NEWS STORY: Slavery Lingers in Mauritania

c. 2004 Religion News Service NOUAKCHOTT, Mauritania _ In the rigid caste system of her Kunta tribe, Ghoive Mint Sabahr knew her place. From dawn to dusk, she tended cattle and goats on the sandy plains of central Mauritania. School was a luxury for privileged children. Once a year, her owners _ nomadic Moors belonging […]

c. 2004 Religion News Service

NOUAKCHOTT, Mauritania _ In the rigid caste system of her Kunta tribe, Ghoive Mint Sabahr knew her place.

From dawn to dusk, she tended cattle and goats on the sandy plains of central Mauritania. School was a luxury for privileged children. Once a year, her owners _ nomadic Moors belonging to the upper echelons of the tribe _ gave Sabahr a new veil or dress. Just about every other day, she says, she was beaten.
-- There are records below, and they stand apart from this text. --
Lemma dispatch_fields a w :
  state (fst (dispatch a w)) = state w /\
  reducers (fst (dispatch a w)) = reducers w /\
  listeners (fst (dispatch a w)) = listeners w /\
  isConfigured (fst (dispatch a w)) = isConfigured w /\
  trace w `prefix_of` trace (fst (dispatch a w)).
Proof.
  destruct (dispatch_cases a w) as [(e & -> & _)|(l & rd & _ & ->)]; simpl.
  - done.
  - repeat split. by apply prefix_app_r.
Qed.

Lemma subscribe_fields sl f w :
  heap (fst (subscribe sl f w)) = heap w /\
  state (fst (subscribe sl f w)) = state w /\
  reducers (fst (subscribe sl f w)) = reducers w /\
  isConfigured (fst (subscribe sl f w)) = isConfigured w /\
  trace (fst (subscribe sl f w)) = trace w.
Proof.
  by destruct (subscribe_cases w sl f) as [->|[->| ->]].
Qed.

Lemma unsubscribe_fields u w :
  heap (fst (unsubscribe u w)) = heap w /\
  state (fst (unsubscribe u w)) = state w /\
  reducers (fst (unsubscribe u w)) = reducers w /\
  isConfigured (fst (unsubscribe u w)) = isConfigured w /\
  trace (fst (unsubscribe u w)) = trace w.
Proof.
  unfold unsubscribe, bind, get, modify; simpl.
  by destruct (lookup_member (listeners w) (u_slice u)).
Qed.

(** *** Invariants over every sequence of calls *)

(** A store is sound when the flag implies that both fields are set. *)
Lemma perform_sound c w :
  (isConfigured w = true -> is_Some (state w) /\ is_Some (reducers w)) ->
  isConfigured (perform c w) = true ->
  is_Some (state (perform c w)) /\ is_Some (reducers (perform c w)).
Proof.
  intros Hw. destruct c as [i rs|sl|a|sl f|u]; cbn [perform].
  - destruct i as [l|], rs as [r|]; try exact Hw.
    rewrite configure_ok; simpl. eauto.
  - by rewrite getState_world.
  - destruct (dispatch_fields a w) as (-> & -> & _ & -> & _). exact Hw.
  - destruct (subscribe_fields sl f w) as (_ & -> & -> & -> & _). exact Hw.
  - destruct (unsubscribe_fields u w) as (_ & -> & -> & -> & _). exact Hw.
Qed.

Lemma perform_all_sound cs w :
  (isConfigured w = true -> is_Some (state w) /\ is_Some (reducers w)) ->
  isConfigured (perform_all cs w) = true ->
  is_Some (state (perform_all cs w)) /\ is_Some (reducers (perform_all cs w)).
Proof.
  revert w. induction cs as [|c cs IH]; intros w Hw; [exact Hw|].
  simpl. apply IH. by apply perform_sound.
Qed.

Lemma perform_configured c w :
  isConfigured w = true -> isConfigured (perform c w) = true.
Proof.
  intros Hw. destruct c as [i rs|sl|a|sl f|u]; cbn [perform].
  - destruct i as [l|], rs as [r|]; try exact Hw. by rewrite configure_ok.
  - by rewrite getState_world.
  - by destruct (dispatch_fields a w) as (_ & _ & _ & -> & _).
  - by destruct (subscribe_fields sl f w) as (_ & _ & _ & -> & _).
  - by destruct (unsubscribe_fields u w) as (_ & _ & _ & -> & _).
Qed.

Lemma perform_keeps_list c w sl :
  is_Some (listeners w !! sl) -> is_Some (listeners (perform c w) !! sl).
Proof.
  intros Hsl. destruct c as [i rs|sl'|a|sl' f|u]; cbn [perform].
  - destruct i as [l|], rs as [r|]; exact Hsl.
  - by rewrite getState_world.
  - by destruct (dispatch_fields a w) as (_ & _ & -> & _).
  - destruct (subscribe_cases w sl' f) as [->|[->| ->]]; try exact Hsl.
    destruct w; simpl in *.
    destruct (decide (sl' = sl)) as [->|Hne].
    + rewrite lookup_insert_eq. eauto.
    + by rewrite lookup_insert_ne.
  - unfold unsubscribe, bind, get, modify, lookup_member; simpl.
    destruct (listeners w !! u_slice u) as [ls|] eqn:Hu; simpl.
    + destruct w; simpl in *.
      destruct (decide (u_slice u = sl)) as [->|Hne].
      * rewrite lookup_insert_eq. eauto.
      * by rewrite lookup_insert_ne.
    + by destruct (inherited (u_slice u)).
Qed.

Lemma perform_all_keeps_list cs w sl :
  is_Some (listeners w !! sl) -> is_Some (listeners (perform_all cs w) !! sl).
Proof.
  revert w. induction cs as [|c cs IH]; intros w Hw; [exact Hw|].
  simpl. apply IH. by apply perform_keeps_list.
Qed.

(** X1: whatever calls a client has made on a new store, and whether they
    returned or threw, the store is never left with the flag set and a
    field still [null]; so [dispatch] and [getState] never fail with a
    type error on it. *)
Theorem store_never_half_configured h cs a sl :
  let w := perform_all cs (constructor h) in
  (isConfigured w = true -> is_Some (state w) /\ is_Some (reducers w)) /\
  snd (dispatch a w) <> Throws TypeError /\
  snd (getState sl w) <> Throws TypeError.
Proof.
  intros w.
  assert (Hw : isConfigured w = true -> is_Some (state w) /\ is_Some (reducers w)).
  { apply perform_all_sound. discriminate. }
  split; [exact Hw|]. split.
  - destruct (isConfigured w) eqn:Hc.
    + destruct Hw as [[l Hl] [rs Hrs]]; [done|].
      destruct (dispatch_cases a w) as [(e & -> & He)|(l' & rd & _ & ->)]; simpl.
      * intros [= ->]. destruct He as [He|He]; [done|congruence|congruence].
      * unfold notification. by destruct (lookup_member (listeners w) (slice a)).
    + destruct w; simpl in *; by subst.
  - destruct w as [hp s r lm [|] t]; simpl in *; [|done].
    destruct Hw as [[l ->] [rs ->]]; [done|].
    unfold getState, bind, checkConfigured, get; simpl.
    by destruct (truthy sl).
Qed.

(** X2: once [configure] has succeeded the store stays configured: no
    later call, a failing [configure] included, resets the flag. *)
Theorem configured_for_good cs w :
  isConfigured w = true -> isConfigured (perform_all cs w) = true.
Proof.
  revert w. induction cs as [|c cs IH]; intros w Hw; [exact Hw|].
  simpl. apply IH. by apply perform_configured.
Qed.

Lemma configured_for_good_witness :
  isConfigured
    (perform_all [Dispatch (INC "cart"); Configure None None; Subscribe "count" 1%nat]
       counter_store) = true.
Proof. apply configured_for_good. reflexivity. Defined.

(** X3: the closure returned by [subscribe] can be called at any later
    time without throwing, whatever calls were made in between. *)
Theorem unsubscribe_never_throws sl f w w1 u cs :
  subscribe sl f w = (w1, Returns u) ->
  snd (unsubscribe u (perform_all cs w1)) = Returns tt.
Proof.
  intros Hsub.
  destruct (subscribe_cases w sl f) as [H|[H|H]]; rewrite H in Hsub;
    try discriminate.
  injection Hsub as <- <-.
  assert (Hkey : is_Some (listeners (perform_all cs
            (set_listeners (<[sl := default [] (listeners w !! sl) ++ [f]]> (listeners w)) w))
            !! sl)).
  { apply perform_all_keeps_list. destruct w; simpl. rewrite lookup_insert_eq. eauto. }
  destruct Hkey as [ls Hls].
  unfold unsubscribe, bind, get, modify; simpl.
  by rewrite (lookup_member_own _ _ _ Hls).
Qed.

Lemma unsubscribe_never_throws_witness :
  snd (unsubscribe (Unsubscriber "count" 4%nat)
         (perform_all [Configure (Some 1%positive) (Some counter_reducers);
                       Unsubscribe (Unsubscriber "count" 4%nat);
                       Dispatch (INC "count")]
            (fst (subscribe "count" 4%nat counter_store)))) = Returns tt.
Proof.
  apply (unsubscribe_never_throws "count" 4%nat counter_store). reflexivity.
Defined.

(** X4: reading the state and managing subscriptions never write the
    state: after any sequence of [getState], [subscribe] and unsubscribe
    calls the heap, the state and reducer fields and the trace are what
    they were, so every slice still has its value. *)
Theorem quiet_calls_keep_state cs w :
  Forall (fun c => is_quiet c = true) cs ->
  let w' := perform_all cs w in
  heap w' = heap w /\ state w' = state w /\ reducers w' = reducers w /\
  trace w' = trace w /\ forall k, slice_value w' k = slice_value w k.
Proof.
  intros Hcs; simpl.
  assert (H : heap (perform_all cs w) = heap w /\ state (perform_all cs w) = state w /\
              reducers (perform_all cs w) = reducers w /\
              trace (perform_all cs w) = trace w).
  { revert w. induction Hcs as [|c cs Hc _ IH]; intros w; [done|].
    simpl. destruct (IH (perform c w)) as (-> & -> & -> & ->).
    destruct c as [i rs|sl|a|sl f|u]; try discriminate; cbn [perform].
    - by rewrite getState_world.
    - by destruct (subscribe_fields sl f w) as (-> & -> & -> & _ & ->).
    - by destruct (unsubscribe_fields u w) as (-> & -> & -> & _ & ->). }
  destruct H as (Hh & Hs & Hr & Ht). repeat split; try done.
  intros k. unfold slice_value. by rewrite Hs, Hh.
Qed.

Lemma quiet_calls_keep_state_witness :
  slice_value
    (perform_all [Subscribe "count" 2%nat; GetState None;
                  Unsubscribe (Unsubscriber "count" 2%nat)] counter_store) "count"
  = VNum 0.
Proof.
  pose proof (quiet_calls_keep_state
                [Subscribe "count" 2%nat; GetState None;
                 Unsubscribe (Unsubscriber "count" 2%nat)] counter_store) as H.
  simpl in H. destruct H as (_ & _ & _ & _ & H); [by repeat constructor|].
  exact (H "count").
Defined.

(** X5: a dispatch on a slice [S] that has a reducer and whose name is not
    a member of [Object.prototype] returns and changes the value of [S]
    only: every other slice, every other object of the heap, the reducers
    and the listener lists are as before, and the listeners called are
    exactly those registered on [S], in order. *)
Theorem dispatch_touches_one_slice w l rs r a :
  configured w l rs ->
  rs !! slice a = Some r ->
  inherited (slice a) = false ->
  let w' := fst (dispatch a w) in
  snd (dispatch a w) = Returns tt /\
  slice_value w' (slice a) = r (slice_value w (slice a)) a /\
  (forall k, k <> slice a -> slice_value w' k = slice_value w k) /\
  (forall l', l' <> l -> heap w' !! l' = heap w !! l') /\
  reducers w' = reducers w /\
  listeners w' = listeners w /\
  notified a w = listeners_of w (slice a).
Proof.
  intros Hw Hr Ha; simpl. rewrite (dispatch_returns w l rs r a Hw Hr Ha); simpl.
  split; [done|]. split; [by eapply slice_value_dispatched_eq|].
  split; [intros k Hk; by eapply slice_value_dispatched_ne|].
  split; [intros l' Hl'; by apply lookup_insert_ne|].
  split; [done|]. split; [done|].
  by apply (notified_configured w l rs r a).
Qed.

Lemma dispatch_touches_one_slice_witness :
  snd (dispatch (INC "count") counter_store) = Returns tt /\
  slice_value (fst (dispatch (INC "count") counter_store)) "count" = VNum 1 /\
  slice_value (fst (dispatch (INC "count") counter_store)) "cart" = VUndefined.
Proof.
  pose proof (dispatch_touches_one_slice counter_store 1%positive counter_reducers
                inc (INC "count")) as H.
  simpl in H. destruct H as (H0 & H1 & H2 & _); [by split|reflexivity|reflexivity|].
  split; [exact H0|]. split; [exact H1|]. apply H2. discriminate.
Defined.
“I thought being a slave was completely normal, that this was a rational situation,” recalled the 26-year-old woman, now free and living in Nouakchott.

Technically, slavery has been outlawed no fewer than three times in this northwest African country, most recently in 1981. Mauritania’s Islamic government denies it exists beyond rare exceptions. But reports by human rights groups and former slaves like Sabahr suggest otherwise.

“There’s a tacit acceptance of slavery here, out of shame or out of convenience, which must be denounced,” said Boubacar Messaoud, head of SOS Slaves, a Nouakchott-based advocacy group dedicated to eliminating chattel slavery in Mauritania. “A society that cannot look itself in the face cannot advance.”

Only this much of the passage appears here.